Other than monetary payment, a standard employment lawsuit settlement can also include non-monetary terms. For example, the employer might promise to give a good reference, erase negative performance reports, or rehire the employee. Further, confidentiality terms might restrict the parties from disclosing the terms of settlement or the dispute itself.
It is important to understand that settling an employment lawsuit usually benefits both parties. Due to time, cost, and negative publicity, employers may opt to settle. However, employees go for settlements to avoid unpredictable trial outcomes and obtain compensation sooner rather than later.
Mediation is one of the most important means of settling disputes between an employer and the employee in such a scenario. Doing this can be instrumental in finding the middle ground and arriving at a consensus that is acceptable to both parties.
Keep in mind that not all cases end up in settlements, and the amount of settlement depends on the unique merits of each case. If you want to understand how much your case is worth, contact a knowledgeable employment law attorney in your state.

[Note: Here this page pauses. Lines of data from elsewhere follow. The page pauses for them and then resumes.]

Lemma fifo_overwrite_after_61_witness :
  length exampleSamples = 61%nat /\
  exists g r,
    appendAll exampleSamples initialGlobals = Some (tt, g, []) /\
    readOrdered tempHistory false g = Some (r, g, []) /\
    r = map s_temp (drop 1 exampleSamples) /\
    length r = 60%nat /\
    last r = s_temp <$> exampleSamples !! 60%nat /\
    (forall j, r !! j = s_temp <$> exampleSamples !! S j) /\
    (forall x, exampleSamples !! 0%nat = Some x ->
       ~ In (s_temp x) (map s_temp (drop 1 exampleSamples)) -> ~ In (s_temp x) r) /\
    readOrdered humidityHistory false g =
      Some (map s_humidity (drop 1 exampleSamples), g, []) /\
    readOrdered pressureHistory false g =
      Some (map s_pressure (drop 1 exampleSamples), g, []).
Proof.
  split; [reflexivity|].
  apply (fifo_overwrite_after_61 exampleSamples). reflexivity.
Defined.

Lemma exampleFlat32_RingInv : RingInv exampleFlat32.
Proof. repeat split; vm_compute; try reflexivity; discriminate. Defined.

Lemma exampleFlat_RingInv : RingInv exampleFlat.
Proof. repeat split; vm_compute; try reflexivity; discriminate. Defined.

(** The flat series of two readings of 15.3 degrees, in binary32 and on the
    rationals, where the bounds are exactly 2 apart. *)
Lemma graph_scaler_bounds_witness :
  (RingInv exampleFlat32 /\
   length (tempHistory exampleFlat32) = Z.to_nat historySize /\
   1 < historyCount exampleFlat32 /\
   exists lo hi rg,
     graphBounds tempHistory false exampleFlat32 =
       Some (Some (lo, hi, rg), exampleFlat32, []) /\
     (lo, hi, rg) =
       (let mid := fdiv (fadd (float32 (153 # 10)) (float32 (153 # 10))) (flit 2) in
        (fsub mid (flit 1), fadd mid (flit 1), flit 2))) /\
  (RingInv exampleFlat /\
   length (tempHistory exampleFlat) = Z.to_nat historySize /\
   1 < historyCount exampleFlat /\
   exists lo hi rg,
     graphBounds tempHistory false exampleFlat =
       Some (Some (lo, hi, rg), exampleFlat, []) /\
     (hi - lo == 2)%Q /\ ((hi + lo) / 2 == 15.3)%Q /\ (rg == 2)%Q).
Proof.
  split.
  - split; [exact exampleFlat32_RingInv|]. split; [reflexivity|]. split; [reflexivity|].
    destruct (graph_scaler_bounds tempHistory false exampleFlat32
                exampleFlat32_RingInv eq_refl eq_refl)
      as (xs & mn & mx & lo & hi & rg & Hread & _ & (Hmn & _) & (Hmx & _) & Hb & Hf & _).
    exists lo, hi, rg. split; [exact Hb|].
    assert (Hxs : xs = [float32 (153 # 10); float32 (153 # 10)]).
    { vm_compute in Hread. injection Hread as <-. reflexivity. }
    rewrite Hxs in Hmn, Hmx.
    assert (Emn : mn = float32 (153 # 10)).
    { destruct Hmn as [<-|[<-|[]]]; reflexivity. }
    assert (Emx : mx = float32 (153 # 10)).
    { destruct Hmx as [<-|[<-|[]]]; reflexivity. }
    rewrite Emn, Emx in Hf. rewrite Hf. reflexivity.
  - split; [exact exampleFlat_RingInv|]. split; [reflexivity|]. split; [reflexivity|].
    destruct (graph_scaler_bounds tempHistory false exampleFlat
                exampleFlat_RingInv eq_refl eq_refl)
      as (xs & mn & mx & lo & hi & rg & Hread & _ & (Hmn & _) & (Hmx & _) & Hb & _ & Hex).
    exists lo, hi, rg. split; [exact Hb|].
    assert (Hxs : xs = [15.3%Q; 15.3%Q]).
    { vm_compute in Hread. injection Hread as <-. reflexivity. }
    rewrite Hxs in Hmn, Hmx.
    assert (Emn : mn = 15.3%Q).
    { destruct Hmn as [<-|[<-|[]]]; reflexivity. }
    assert (Emx : mx = 15.3%Q).
    { destruct Hmx as [<-|[<-|[]]]; reflexivity. }
    destruct (Hex (fun q => q) Q_ExactArith) as (Hflat & _).
    rewrite Emn, Emx in Hflat.
    destruct (Hflat ltac:(reflexivity)) as (_ & _ & Hspan & Hmid & Hrg).
    split; [exact Hspan|]. split; [|exact Hrg].
    rewrite Hmid. reflexivity.
Defined.
Lemma zeros_value :
  forall k s u,
    NilEmpty.uint_of_string s = Some u ->
    exists u',
      NilEmpty.uint_of_string (zeros k ++ s) = Some u'
      /\ Z.of_uint u' = Z.of_uint u.
Proof.
  induction k as [|k IH]; intros s u H; simpl.
  - now exists u.
  - destruct (IH s u H) as (u' & Hu' & Hv). rewrite Hu'.
    exists (Decimal.D0 u'). split; [reflexivity | exact Hv].
Qed.

(** A padded number reads as the number. *)
Lemma padded_value :
  forall n w, 0 <= n -> digits_value (padded w n) = n.
Proof.
  intros n w Hn. unfold padded.
  assert (Hs : exists u, NilEmpty.uint_of_string (py_str n) = Some u
                         /\ Z.of_uint u = n /\ py_str n <> "").
  { destruct n as [|p|p]; [| |lia].
    - exists (Decimal.D0 Decimal.Nil). repeat split. discriminate.
    - rewrite py_str_pos. exists (Pos.to_uint p). split; [|split].
      + apply NilEmpty.usu.
      + unfold Z.of_uint. now rewrite DecimalPos.Unsigned.of_to.
      + pose proof (DecimalPos.Unsigned.to_uint_nonnil p) as Hnil.
        destruct (Pos.to_uint p); [contradiction | discriminate ..]. }
  destruct Hs as (u & Hu & Hv & Hne).
  destruct (zeros_value (w - String.length (py_str n)) _ _ Hu)
    as (u' & Hu' & Hv').
  unfold digits_value, NilZero.uint_of_string.
  destruct (zeros (w - String.length (py_str n)) ++ py_str n) eqn:E.
  - exfalso. apply (f_equal String.length) in E.
    rewrite length_append in E. simpl in E.
    destruct (py_str n); [contradiction | simpl in E; lia].
  - rewrite Hu'. congruence.
Qed.

Lemma append_inj :
  forall a a' b b' : string,
    String.length a = String.length a' ->
    a ++ b = a' ++ b' -> a = a' /\ b = b'.
Proof.
  induction a as [|x a IH]; intros [|y a'] b b' Hl H; simpl in *;
    try discriminate.
  - now split.
  - injection H as -> H. destruct (IH a' b b') as [-> ->]; [lia | exact H|].
    now split.
Qed.

(** The readings of the clock whose text has the widths of the format: the
    years of four digits and the ranges of the other fields. *)
Definition clock_ok (now : datetime) : Prop :=
  1000 <= year now <= 9999
  /\ 1 <= month now <= 12
  /\ 1 <= day now <= 31
  /\ 0 <= hour now <= 23
  /\ 0 <= minute now <= 59
  /\ 0 <= second now <= 59
  /\ 0 <= microsecond now <= 999999.

(** A batch id has 22 characters, and two readings of the clock give one
    batch id only when they are the same reading, to the microsecond. *)
Theorem batch_id_of_clock :
  forall a b : datetime,
    clock_ok a -> clock_ok b ->
    String.length (generate_batch_id a) = 22%nat
    /\ (generate_batch_id a = generate_batch_id b -> a = b).
Proof.
  intros a b (Hy & Hmo & Hd & Hh & Hmi & Hs & Hu)
    (Hy' & Hmo' & Hd' & Hh' & Hmi' & Hs' & Hu').
  assert (L4 : forall n, 0 <= n <= 9999 -> String.length (padded 4 n) = 4%nat)
    by (intros n Hn; apply padded_length; [simpl; lia | lia]).
  assert (L2 : forall n, 0 <= n <= 99 -> String.length (padded 2 n) = 2%nat)
    by (intros n Hn; apply padded_length; [simpl; lia | lia]).
  assert (L6 : forall n, 0 <= n <= 999999 ->
                         String.length (padded 6 n) = 6%nat)
    by (intros n Hn; apply padded_length; [simpl; lia | lia]).
  assert (V : forall w n m, 0 <= n -> 0 <= m ->
                            padded w n = padded w m -> n = m).
  { intros w n m Hn Hm E.
    rewrite <- (padded_value n w Hn), <- (padded_value m w Hm).
    now rewrite E. }
  unfold generate_batch_id. split.
  - rewrite !length_append, L4, !L2, L6 by lia. reflexivity.
  - intros E.
    apply append_inj in E; [|rewrite !L4; lia]. destruct E as [Ey E].
    apply append_inj in E; [|rewrite !L2; lia]. destruct E as [Emo E].
    apply append_inj in E; [|rewrite !L2; lia]. destruct E as [Ed E].
    apply append_inj in E; [|reflexivity]. destruct E as [_ E].
    apply append_inj in E; [|rewrite !L2; lia]. destruct E as [Eh E].
    apply append_inj in E; [|rewrite !L2; lia]. destruct E as [Emi E].
    apply append_inj in E; [|rewrite !L2; lia]. destruct E as [Es E].
    apply append_inj in E; [|reflexivity]. destruct E as [_ Eu].
    apply V in Ey, Emo, Ed, Eh, Emi, Es, Eu; try lia.
    destruct a, b. simpl in *. now subst.
Qed.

Final Thoughts on Wrongful Termination Cases
The result of wrongful termination cases could vary; there are no promises. However, being aware of the main elements and instances of wrongful termination can help individuals pursue legal redress. Therefore, involving a knowledgeable lawyer, collecting information, and pursuing justice rigorously is imperative.
Although success rates could differ, there is no denying the fact that knowledge and determination play a great role in winning such cases. Remember, your rights at the workplace are important. Pursue them; they are worth fighting for.